Exercise objective: Quote the entries below from the line with "unfold cpp_gap. rewrite" through the line with "by the digest", both ends included, and only those lines.

Stored data entries:
____

(** ** The configurable scanner *)

(** [strncmp(kwdata.m_String, start, kwdata.m_StringLength)] over the keywords. *)
Fixpoint find_keyword (keywords : list KeywordData) (start : cstr) : option KeywordData :=
  match keywords with
  | [] => None
  | kwdata :: keywords' =>
      if strneq (Z.to_nat (kw_StringLength kwdata)) (kw_String kwdata) start then Some kwdata else find_keyword keywords' start
  end.

(** [while ( *start && !isspace( *start )) ++start;] *)
Fixpoint next_token (start : cstr) : res cstr :=
  match start with
  | [] => Err OutOfBounds
  | c :: start' =>
      if Ascii.eqb c NUL || isspace c then OK []
      else str ← next_token start'; OK (c :: str)
  end.

Definition closing_of (c : ascii) : option ascii :=
  if Ascii.eqb c "<"%char then Some ">"%char
  else if Ascii.eqb c ">"%char then Some "<"%char
  else if Ascii.eqb c quote then Some quote
  else None.

(** The record for the text found, its length kept in an unsigned short. *)
Definition make_include (str : cstr) (is_system : bool) (keyword : KeywordData) : IncludeData :=
  let len := u16 (zlen str) in
  mkInclude (take (Z.to_nat len) str) len is_system (kw_ShouldFollow keyword).

Definition ScanLineGeneric (start_in : cstr) (config : ScannerData) : res (option IncludeData) :=
  let require_ws := negb (Z.land (sc_Flags config) kFlagRequireWhitespace =? 0) in
  let use_separators := negb (Z.land (sc_Flags config) kFlagUseSeparators =? 0) in
  let bare_is_system := negb (Z.land (sc_Flags config) kFlagBareMeansSystem =? 0) in
  start ← skip_spaces start_in;
  if require_ws && Nat.eqb (length start) (length start_in) then OK None else
  match find_keyword (sc_Keywords config) start with
  | None => OK None
  | Some keyword =>
      let start := drop (Z.to_nat (kw_StringLength keyword)) start in
      c ← deref start;
      let start := tail start in
      if negb (isspace c) then OK None else
      start ← skip_spaces start;
      if use_separators then
        c ← deref start;
        let start := tail start in
        match closing_of c with
        | None => OK None
        | Some closing_separator =>
            str ← find_closing closing_separator start;
            OK (option_map (fun s => make_include s (Ascii.eqb ">"%char closing_separator) keyword) str)
        end
      else
        str ← next_token start;
        match str with
        | [] => OK None
        | _ => OK (Some (make_include str bare_is_system keyword))
        end
  end.

Definition ScanIncludesGeneric (buffer : cstr) (config : ScannerData) : res (list IncludeData) :=
  scan_lines (S (length buffer)) (fun line => ScanLineGeneric line config) [] (Some buffer).

(** ** What a scanner should find *)

Definition spaces (ws : cstr) : Prop := Forall (fun c => isspace c = true) ws.

(** The text does not start with a space. *)
Definition no_space (s : cstr) : Prop := match s with c :: _ => isspace c = false | [] => True end.

(** The lines of a text, cut at the line feeds. *)
Fixpoint lines (text : cstr) : list cstr :=
  match text with
  | [] => [[]]
  | c :: text' =>
      if Ascii.eqb c newline then [] :: lines text'
      else match lines text' with l :: ls => (c :: l) :: ls | [] => [[c]] end
  end.

(** The records of the lines in [R], in order, and of no others. *)
Inductive exactly (R : cstr -> IncludeData -> Prop) : list cstr -> list IncludeData -> Prop :=
| exactly_nil : exactly R [] []
| exactly_hit l d ls ds : R l d -> exactly R ls ds -> exactly R (l :: ls) (d :: ds)
| exactly_miss l ls ds : (forall d, ~ R l d) -> exactly R ls ds -> exactly R (l :: ls) ds.

(** An include line: [# include "name"] or [# include <name>]. *)
Inductive cpp_include : cstr -> IncludeData -> Prop :=
| cpp_include_intro ws1 ws2 ws3 opening closing name rest :
    spaces ws1 -> spaces ws2 -> spaces ws3 ->
    (opening, closing) ∈ [("<"%char, ">"%char); (quote, quote)] -> closing ∉ name ->
    cpp_include (ws1 ++ "#"%char :: ws2 ++ s2l "include" ++ ws3 ++ opening :: name ++ closing :: rest)
      (mkInclude name (zlen name) (bool_decide (closing = ">"%char)) true).

(** The text without the spaces at its start, and whether its first character is
    something else than a space. *)
Fixpoint trim (s : cstr) : cstr := match s with c :: s' => if isspace c then trim s' else s | [] => [] end.
Definition starts_solid (s : cstr) : bool := match s with c :: _ => negb (isspace c) | [] => false end.

(** The word [include] is directly followed by something. *)
Definition cpp_gap (line : cstr) : bool :=
  match trim line with
  | c :: line' => Ascii.eqb c "#"%char && bool_decide (s2l "include" `prefix_of` trim line') && starts_solid (drop 7 (trim line'))
  | [] => false
  end.

(** The records of the include lines, in order, and of no other lines; lines of
    [gap] may be passed over. *)
Inductive found (R : cstr -> IncludeData -> Prop) (gap : cstr -> bool) : list cstr -> list IncludeData -> Prop :=
| found_nil : found R gap [] []
| found_hit l d ls ds : R l d -> found R gap ls ds -> found R gap (l :: ls) (d :: ds)
| found_miss l ls ds : (forall d, ~ R l d) -> found R gap ls ds -> found R gap (l :: ls) ds
| found_gap l ls ds : gap l = true -> found R gap ls ds -> found R gap (l :: ls) ds.

(** What the scanner recognises: include lines with a space after the word. *)
Inductive cpp_recognised : cstr -> IncludeData -> Prop :=
| cpp_recognised_intro ws1 ws2 ws3 opening closing name rest :
    spaces ws1 -> spaces ws2 -> spaces ws3 -> ws3 <> [] ->
    (opening, closing) ∈ [("<"%char, ">"%char); (quote, quote)] -> closing ∉ name ->
    cpp_recognised (ws1 ++ "#"%char :: ws2 ++ s2l "include" ++ ws3 ++ opening :: name ++ closing :: rest)
      (mkInclude name (zlen name) (bool_decide (closing = ">"%char)) true).

Lemma exactly_found R R' gap ls ds : (forall l d, R l d -> R' l d) -> (forall l d, R' l d -> R l d \/ gap l = true) ->
  exactly R ls ds -> found R' gap ls ds.
Proof.
  intros H1 H2. induction 1 as [|l d ls ds Hl _ IH|l ls ds Hl _ IH]; [constructor|by apply found_hit; [apply H1|]|].
  destruct (gap l) eqn:Eg; [by apply found_gap|]. apply found_miss; [|done].
  intros d Hd. destruct (H2 l d Hd) as [?|?]; [by destruct (Hl d)|congruence].
Qed.

Lemma trim_spaces ws body : spaces ws -> no_space body -> trim (ws ++ body) = body.
Proof. intros Hw Hb. induction Hw as [|c ws Hc _ IH]; cbn; [|by rewrite Hc]. destruct body as [|c b]; cbn in *; [done|by rewrite Hb]. Qed.

Lemma cpp_recognised_include l d : cpp_recognised l d -> cpp_include l d.
Proof. intros [ws1 ws2 ws3 op cl name rest H1 H2 H3 _ Hoc Hni]. by apply cpp_include_intro. Qed.

Lemma cpp_include_cases l d : cpp_include l d -> cpp_recognised l d \/ cpp_gap l = true.
Proof.
  intros [ws1 ws2 ws3 op cl name rest H1 H2 H3 Hoc Hni]. destruct ws3 as [|w ws3]; [right|left; by apply cpp_recognised_intro].
  unfold cpp_gap. rewrite trim_spaces, trim_spaces by done. cbn [app]. rewrite bool_decide_true by by eexists.
  rewrite (drop_app_length (s2l "include")). set_unfold in Hoc. by destruct Hoc as [[= -> ->]|[[= -> ->]|[]]].
Qed.

(** ** Reading a line *)

Lemma isspace_nul : isspace NUL = false.
Proof. reflexivity. Qed.

Lemma skip_over ws body r : spaces ws -> no_space body -> skip_spaces (ws ++ body ++ NUL :: r) = OK (body ++ NUL :: r).
Proof.
  intros Hw Hb. induction Hw as [|c ws Hc _ IH]; cbn [app skip_spaces]; [|by rewrite Hc].
  destruct body as [|c b]; cbn in *; [done|by rewrite Hb].
Qed.

Lemma split_spaces line : exists ws body, line = ws ++ body /\ spaces ws /\ no_space body.
Proof.
  induction line as [|c l (ws & body & -> & Hw & Hb)]; [exists [], []; split_and!; [done|constructor|done]|].
  destruct (isspace c) eqn:E; [|exists [], (c :: ws ++ body); split_and!; [done|constructor|done]].
  exists (c :: ws), body. split_and!; [done|by constructor|done].
Qed.
(* ===== verification/ScanCache.v ===== *)
(** * The scan cache

    ScanCache.cpp, ScanCache.hpp, ScanData.hpp: which files a file includes,
    by the digest of its name and scanner and its time stamp. Results of earlier
    builds are in a sorted frozen table, those of this session in a hash table
    of chained records. A record that is already in a chain is changed in place;
    the keys of the records are distinct, so a record pointer is its key. *)

From stdpp Require Import gmap sorting.
From S2P Require Import Prelude CommonFns Hash HashImpl DagData SortedArray.

Record ScanCacheEntry : Type := mkScanEntry { ce_FileTimestamp : Z; ce_IncludedFiles : list FrozenFileAndHash }.

Record ScanData : Type := mkScanData {
  sn_EntryCount : Z;
  sn_Keys : list HashDigest;
  sn_Data : list ScanCacheEntry;
  sn_AccessTimes : list Z }.

(** [ScanCache::Record]; a chain of records is a list. *)
Record ScanRecord : Type := mkRecord { r_Key : HashDigest; r_FileTimestamp : Z; r_Includes : list FrozenFileAndHash }.

Record ScanCache : Type := mkScanCache {
  ca_FrozenData : option ScanData;
  ca_RecordCount : Z;
  ca_TableSize : Z;
  ca_Table : list (list ScanRecord);
  ca_FrozenAccess : list bool }.

Section Cache.
Context (ci : bool).

Definition ComputeScanCacheKey (filename : cstr) (scanner_hash : HashDigest) : HashDigest :=
  let path_hash := Djb2HashPath64 ci filename in
  mkDigest (Z.lxor (Fast.m_Words64_0 scanner_hash) path_hash) (Fast.m_Words64_1 scanner_hash).

Definition ScanCacheInit : ScanCache := mkScanCache None 0 0 [] [].

Fixpoint keys_sorted (keys : list HashDigest) : bool :=
  match keys with
  | a :: (b :: _) as keys' => negb (digest_lt b a) && keys_sorted keys'
  | _ => true
  end.

Definition ScanCacheSetCache (self : ScanCache) (frozen_data : option ScanData) : res ScanCache :=
  match frozen_data with
  | None => OK (mkScanCache None (ca_RecordCount self) (ca_TableSize self) (ca_Table self) (ca_FrozenAccess self))
  | Some d =>
      if keys_sorted (take (Z.to_nat (sn_EntryCount d)) (sn_Keys d))
      then OK (mkScanCache frozen_data (ca_RecordCount self) (ca_TableSize self) (ca_Table self) (replicate (Z.to_nat (sn_EntryCount d)) false))
      else Err (Croak "Header scanning cache is not sorted")
  end.

(** [key.m_Words32[0] & (table_size - 1)] on a little-endian machine. *)
Definition table_index (table_size : Z) (key : HashDigest) : Z :=
  Z.land (u32 (Fast.m_Words64_0 key)) (u32 (table_size - 1)).

Definition find_record (key : HashDigest) (chain : list ScanRecord) : option ScanRecord :=
  List.find (fun r => digest_eq key (r_Key r)) chain.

____

Solution to this exercise:
  unfold cpp_gap. rewrite trim_spaces, trim_spaces by done. cbn [app]. rewrite bool_decide_true by by eexists.
  rewrite (drop_app_length (s2l "include")). set_unfold in Hoc. by destruct Hoc as [[= -> ->]|[[= -> ->]|[]]].
Qed.

(** ** Reading a line *)

Lemma isspace_nul : isspace NUL = false.
Proof. reflexivity. Qed.

Lemma skip_over ws body r : spaces ws -> no_space body -> skip_spaces (ws ++ body ++ NUL :: r) = OK (body ++ NUL :: r).
Proof.
  intros Hw Hb. induction Hw as [|c ws Hc _ IH]; cbn [app skip_spaces]; [|by rewrite Hc].
  destruct body as [|c b]; cbn in *; [done|by rewrite Hb].
Qed.

Lemma split_spaces line : exists ws body, line = ws ++ body /\ spaces ws /\ no_space body.
Proof.
  induction line as [|c l (ws & body & -> & Hw & Hb)]; [exists [], []; split_and!; [done|constructor|done]|].
  destruct (isspace c) eqn:E; [|exists [], (c :: ws ++ body); split_and!; [done|constructor|done]].
  exists (c :: ws), body. split_and!; [done|by constructor|done].
Qed.
(* ===== verification/ScanCache.v ===== *)
(** * The scan cache

    ScanCache.cpp, ScanCache.hpp, ScanData.hpp: which files a file includes,
    by the digest of its name and scanner and its time stamp. Results of earlier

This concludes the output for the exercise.